Find every line in the records below that holds the word "KeeperEffects", and copy it out.
___ THE DATA
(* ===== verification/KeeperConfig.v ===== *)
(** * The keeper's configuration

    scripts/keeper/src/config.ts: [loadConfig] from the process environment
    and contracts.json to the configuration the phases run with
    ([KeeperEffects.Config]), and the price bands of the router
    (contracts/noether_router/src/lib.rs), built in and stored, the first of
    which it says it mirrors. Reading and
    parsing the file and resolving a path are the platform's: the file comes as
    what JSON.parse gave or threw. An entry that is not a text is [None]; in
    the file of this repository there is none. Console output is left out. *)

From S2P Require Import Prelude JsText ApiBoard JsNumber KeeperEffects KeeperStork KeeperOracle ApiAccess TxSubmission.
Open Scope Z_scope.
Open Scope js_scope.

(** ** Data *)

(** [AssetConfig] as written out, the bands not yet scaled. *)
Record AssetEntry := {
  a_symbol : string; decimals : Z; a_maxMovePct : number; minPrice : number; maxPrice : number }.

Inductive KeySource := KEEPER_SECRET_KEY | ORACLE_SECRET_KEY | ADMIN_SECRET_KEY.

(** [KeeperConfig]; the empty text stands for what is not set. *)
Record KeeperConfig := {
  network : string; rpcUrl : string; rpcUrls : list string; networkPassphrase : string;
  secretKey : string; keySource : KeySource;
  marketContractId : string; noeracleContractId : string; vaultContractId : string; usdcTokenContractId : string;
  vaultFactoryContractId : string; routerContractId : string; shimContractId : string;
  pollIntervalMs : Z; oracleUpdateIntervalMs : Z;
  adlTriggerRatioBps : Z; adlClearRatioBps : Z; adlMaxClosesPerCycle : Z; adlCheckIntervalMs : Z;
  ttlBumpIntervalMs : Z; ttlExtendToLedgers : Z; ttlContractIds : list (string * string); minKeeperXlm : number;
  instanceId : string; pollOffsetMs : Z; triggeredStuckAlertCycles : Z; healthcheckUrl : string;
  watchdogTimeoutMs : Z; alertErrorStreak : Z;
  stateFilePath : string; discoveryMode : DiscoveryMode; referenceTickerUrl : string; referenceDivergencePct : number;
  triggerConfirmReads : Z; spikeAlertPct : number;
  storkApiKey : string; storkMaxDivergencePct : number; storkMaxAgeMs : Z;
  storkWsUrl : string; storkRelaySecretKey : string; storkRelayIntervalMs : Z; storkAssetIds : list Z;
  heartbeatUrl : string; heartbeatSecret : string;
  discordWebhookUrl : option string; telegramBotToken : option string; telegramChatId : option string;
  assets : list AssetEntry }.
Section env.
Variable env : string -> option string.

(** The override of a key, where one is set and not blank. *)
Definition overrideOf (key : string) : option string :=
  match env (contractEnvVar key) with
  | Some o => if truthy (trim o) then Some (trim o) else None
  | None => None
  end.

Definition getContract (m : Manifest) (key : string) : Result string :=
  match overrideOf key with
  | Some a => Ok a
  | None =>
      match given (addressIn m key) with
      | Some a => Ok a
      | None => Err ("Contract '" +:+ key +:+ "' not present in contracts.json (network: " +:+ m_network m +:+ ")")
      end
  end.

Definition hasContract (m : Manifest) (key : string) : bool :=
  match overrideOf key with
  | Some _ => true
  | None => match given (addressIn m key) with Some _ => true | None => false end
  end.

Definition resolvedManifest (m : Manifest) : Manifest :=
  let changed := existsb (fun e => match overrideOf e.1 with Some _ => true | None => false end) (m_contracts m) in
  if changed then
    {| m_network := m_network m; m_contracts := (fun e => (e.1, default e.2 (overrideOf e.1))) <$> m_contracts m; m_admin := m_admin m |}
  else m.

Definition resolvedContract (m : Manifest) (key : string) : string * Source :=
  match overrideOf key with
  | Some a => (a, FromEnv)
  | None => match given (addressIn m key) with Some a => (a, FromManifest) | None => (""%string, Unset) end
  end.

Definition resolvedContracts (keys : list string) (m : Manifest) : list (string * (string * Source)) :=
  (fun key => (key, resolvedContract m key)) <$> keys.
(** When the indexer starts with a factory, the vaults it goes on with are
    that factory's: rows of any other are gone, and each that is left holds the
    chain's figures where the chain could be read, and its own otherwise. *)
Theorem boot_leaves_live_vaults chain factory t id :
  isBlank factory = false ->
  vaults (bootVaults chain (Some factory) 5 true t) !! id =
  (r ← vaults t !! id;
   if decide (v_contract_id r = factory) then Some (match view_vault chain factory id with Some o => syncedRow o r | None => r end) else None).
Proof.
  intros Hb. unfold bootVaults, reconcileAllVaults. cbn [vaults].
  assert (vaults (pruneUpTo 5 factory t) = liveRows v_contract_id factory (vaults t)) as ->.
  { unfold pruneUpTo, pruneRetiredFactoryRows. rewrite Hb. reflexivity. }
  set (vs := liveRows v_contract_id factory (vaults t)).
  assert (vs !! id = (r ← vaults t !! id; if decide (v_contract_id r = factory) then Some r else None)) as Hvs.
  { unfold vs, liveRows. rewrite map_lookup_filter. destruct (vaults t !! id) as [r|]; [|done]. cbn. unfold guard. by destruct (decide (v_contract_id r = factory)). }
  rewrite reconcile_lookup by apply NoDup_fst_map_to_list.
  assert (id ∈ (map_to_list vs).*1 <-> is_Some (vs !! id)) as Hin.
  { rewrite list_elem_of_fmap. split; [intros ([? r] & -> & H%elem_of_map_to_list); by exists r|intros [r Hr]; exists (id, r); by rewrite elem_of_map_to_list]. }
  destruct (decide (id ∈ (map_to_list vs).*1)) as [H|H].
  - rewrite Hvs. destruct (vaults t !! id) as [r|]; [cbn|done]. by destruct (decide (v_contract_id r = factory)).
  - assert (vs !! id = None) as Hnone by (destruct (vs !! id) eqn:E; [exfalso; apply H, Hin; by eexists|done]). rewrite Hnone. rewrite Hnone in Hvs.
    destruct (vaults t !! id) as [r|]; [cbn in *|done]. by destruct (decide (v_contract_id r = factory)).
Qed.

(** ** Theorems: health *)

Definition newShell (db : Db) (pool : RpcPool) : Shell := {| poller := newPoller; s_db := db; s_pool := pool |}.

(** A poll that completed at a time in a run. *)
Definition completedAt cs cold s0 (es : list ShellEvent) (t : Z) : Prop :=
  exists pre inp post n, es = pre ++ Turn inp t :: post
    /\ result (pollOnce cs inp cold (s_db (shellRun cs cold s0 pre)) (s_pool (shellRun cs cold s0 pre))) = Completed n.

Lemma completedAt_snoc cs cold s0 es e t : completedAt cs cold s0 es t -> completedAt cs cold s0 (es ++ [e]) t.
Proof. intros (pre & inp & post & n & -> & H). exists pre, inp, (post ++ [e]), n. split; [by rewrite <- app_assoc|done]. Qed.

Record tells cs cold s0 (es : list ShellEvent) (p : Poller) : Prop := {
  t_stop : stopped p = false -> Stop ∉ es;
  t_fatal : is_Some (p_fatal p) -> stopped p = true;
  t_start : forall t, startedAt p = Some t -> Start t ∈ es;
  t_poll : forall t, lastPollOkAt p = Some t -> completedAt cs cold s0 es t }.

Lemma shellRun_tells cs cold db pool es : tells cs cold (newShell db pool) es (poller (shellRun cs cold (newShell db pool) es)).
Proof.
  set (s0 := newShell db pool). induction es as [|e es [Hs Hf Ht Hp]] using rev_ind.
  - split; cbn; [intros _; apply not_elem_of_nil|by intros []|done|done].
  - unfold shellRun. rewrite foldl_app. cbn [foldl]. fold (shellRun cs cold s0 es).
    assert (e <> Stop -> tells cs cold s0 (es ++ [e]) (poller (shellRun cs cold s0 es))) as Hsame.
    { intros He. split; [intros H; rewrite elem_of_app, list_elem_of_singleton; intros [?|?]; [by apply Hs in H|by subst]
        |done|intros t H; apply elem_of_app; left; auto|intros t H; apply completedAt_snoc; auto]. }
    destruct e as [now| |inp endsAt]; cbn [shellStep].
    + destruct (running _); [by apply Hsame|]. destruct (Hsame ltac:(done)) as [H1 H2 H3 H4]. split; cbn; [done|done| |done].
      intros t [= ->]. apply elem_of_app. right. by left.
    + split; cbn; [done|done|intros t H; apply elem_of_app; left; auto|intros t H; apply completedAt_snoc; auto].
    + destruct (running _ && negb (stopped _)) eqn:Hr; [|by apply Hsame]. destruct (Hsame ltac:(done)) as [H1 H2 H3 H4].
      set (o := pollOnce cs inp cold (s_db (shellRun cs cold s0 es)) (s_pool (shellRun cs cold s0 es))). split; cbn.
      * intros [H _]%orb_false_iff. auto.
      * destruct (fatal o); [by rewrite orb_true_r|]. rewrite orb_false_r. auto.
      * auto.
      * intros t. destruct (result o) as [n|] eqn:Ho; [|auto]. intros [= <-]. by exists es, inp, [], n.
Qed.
______
### RESULT OF THE TASK
    ([KeeperEffects.Config]), and the price bands of the router
From S2P Require Import Prelude JsText ApiBoard JsNumber KeeperEffects KeeperStork KeeperOracle ApiAccess TxSubmission.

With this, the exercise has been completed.